(** X15: bg and fg refuse what is not a stopped job: with an argument
    count other than 2 they print "wrong input", and for a job that is not
    in state [ST], a running background job included, they print
    "[jid] pid is running now"; either way they return with the globals
    untouched and no signal sent. *)
Theorem bg_fg_refused (g : globals) (tok : cmdline_tokens) :
  (argc tok ≠ 2 →
   eval_bg g tok = (g, [Stderr "wrong input"], Returned) ∧
   eval_fg g tok = (g, [Stderr "wrong input"], Returned)) ∧
  (∀ a i job,
     argc tok = 2 → argv tok !! 1%nat = Some a →
     job_of_arg (job_list g) a = Some i →
     job_list g !! i = Some job → state job ≠ ST →
     let msg := Stderr ("[" +:+ fmt_d (jid job) +:+ "] " +:+ fmt_d (pid job)
                        +:+ " is running now" +:+ NL) in
     eval_bg g tok = (g, [msg], Returned) ∧
     eval_fg g tok = (g, [msg], Returned)).
Proof.
  split.
  - intros H%Z.eqb_neq. unfold eval_bg, eval_fg. by rewrite H.
  - intros a i job Hc Ha Hi Hjob Hs%Z.eqb_neq msg. unfold eval_bg, eval_fg.
    by rewrite Hc, Ha, Hi, (list_lookup_total_correct _ _ _ Hjob), Hs.
Qed.
(** X15. For the single sequence of a continuous-batching prefill,
    [pad_input_ids] returns the tokens and position ids of the padded row
    and a square mask over it that is causal inside each of its three
    regions (left pads, prompt, right pads) and closed between them: a
    prompt position never attends a pad, and every position attends
    itself. *)
Theorem cb_pad_input_ids_mask cfg prompt bp s :
  len prompt <= tkv s -> tkv s <= bp -> 0 < tkv s ->
  exists toks pos mask,
    pad_input_ids cfg prompt bp s
    = (set_model_n_pads_right (bp - tkv s) s, (toks, pos))
    /\ ContinuousBatchingSpyreModelRunner.pad_input_ids cfg [prompt] bp s
       = inr (set_model_n_pads_right (bp - tkv s) s, ([toks], [pos], [mask]))
    /\ len toks = bp /\ len mask = bp
    /\ forall i j,
         (i < Z.to_nat bp)%nat -> (j < Z.to_nat bp)%nat ->
         exists x,
           mask !! i ≫= (.!! j) = Some x
           /\ (x = true
               <-> (j <= i)%nat
                   /\ ((i < Z.to_nat (tkv s - len prompt))%nat
                       <-> (j < Z.to_nat (tkv s - len prompt))%nat)
                   /\ ((i < Z.to_nat (tkv s))%nat <-> (j < Z.to_nat (tkv s))%nat)).
Proof.
  intros Hp Hbp Htkv. pose proof (len_nonneg prompt) as Hp0.
  rewrite (pad_input_ids_layout cfg prompt bp s Hp Hbp).
  unfold ContinuousBatchingSpyreModelRunner.pad_input_ids,
    SpyreModelRunner.pad_input_ids, SpyreModelRunner._prepare_pad_input_ids.
  cbn [fmap list_fmap foldl fst snd].
  rewrite Z.max_l by done.
  set (np := Z.to_nat (tkv s - len prompt)).
  set (pads := replicate np (pad_token_id cfg)).
  set (flags := (fun x => negb (x =? 0)) <$> _).
  assert (len (pads ++ prompt) = tkv s) as Hleft.
  { rewrite len_app. subst pads np. unfold len in *. rewrite length_replicate. lia. }
  rewrite Hleft.
  assert (length flags = Z.to_nat (tkv s)) as Hflags.
  { subst flags pads np. rewrite length_fmap, length_app, length_fmap, !length_replicate.
    unfold len in *. lia. }
  assert (forall i j, (i < Z.to_nat (tkv s))%nat -> (j < Z.to_nat (tkv s))%nat ->
            exists x, tril (outer_eq flags) !! i ≫= (.!! j) = Some x
                      /\ (x = true <-> (j <= i)%nat /\ ((i < np)%nat <-> (j < np)%nat)))
    as Hcausal.
  { intros i j Hi Hj. subst flags pads.
    apply (causal_mask_lookup np (Z.to_nat (len prompt))); subst np; unfold len in *; lia. }
  destruct (0 <? bp - tkv s) eqn:En.
  - apply Z.ltb_lt in En.
    destruct (last (pads ++ range (len prompt))) eqn:Elast.
    2:{ apply last_None in Elast. apply (f_equal length) in Elast.
        rewrite length_app in Elast. subst pads np. unfold range in Elast.
        rewrite length_replicate, length_seqZ in Elast. simpl in Elast.
        unfold len in *. lia. }
    eexists _, _, _. split; [done|]. split; [by rewrite <- !app_assoc|].
    split_and!.
    + rewrite app_assoc, len_app, Hleft. unfold len. rewrite length_replicate. lia.
    + unfold ContinuousBatchingSpyreModelRunner.pad_right, len.
      rewrite length_app, !length_fmap, length_causal, Hflags, length_seq. lia.
    + intros i j Hi Hj.
      rewrite (pad_right_lookup _ _ (Z.to_nat (tkv s))); try lia.
      2:{ by rewrite length_causal. }
      2:{ intros k row Hrow. apply causal_row_length in Hrow. lia. }
      destruct (decide (i < Z.to_nat (tkv s))%nat) as [HiL|HiL];
        destruct (decide (j < Z.to_nat (tkv s))%nat) as [HjL|HjL].
      * destruct (Hcausal i j) as (x & Hx & Hiff); [lia..|].
        exists x. split; [done|]. rewrite Hiff. subst np. lia.
      * exists false. split; [done|]. split; [done|]. subst np. lia.
      * exists false. split; [done|]. split; [done|]. subst np. lia.
      * eexists. split; [done|]. rewrite bool_decide_eq_true. subst np. lia.
  - apply Z.ltb_ge in En. assert (bp = tkv s) as -> by lia.
    rewrite Z.sub_diag. simpl. rewrite !app_nil_r.
    eexists _, _, _. split; [done|]. split; [done|]. split_and!.
    + done.
    + unfold len. rewrite length_causal, Hflags. lia.
    + intros i j Hi Hj. destruct (Hcausal i j) as (x & Hx & Hiff); [lia..|].
      exists x. split; [done|]. rewrite Hiff. lia.
Qed.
——————————
> **Work task**
Only the lines containing the word "subst" should be returned from the data above.

> **Task response**
  { rewrite len_app. subst pads np. unfold len in *. rewrite length_replicate. lia. }
  { subst flags pads np. rewrite length_fmap, length_app, length_fmap, !length_replicate.
  { intros i j Hi Hj. subst flags pads.
    apply (causal_mask_lookup np (Z.to_nat (len prompt))); subst np; unfold len in *; lia. }
        rewrite length_app in Elast. subst pads np. unfold range in Elast.
        exists x. split; [done|]. rewrite Hiff. subst np. lia.
      * exists false. split; [done|]. split; [done|]. subst np. lia.
      * exists false. split; [done|]. split; [done|]. subst np. lia.
      * eexists. split; [done|]. rewrite bool_decide_eq_true. subst np. lia.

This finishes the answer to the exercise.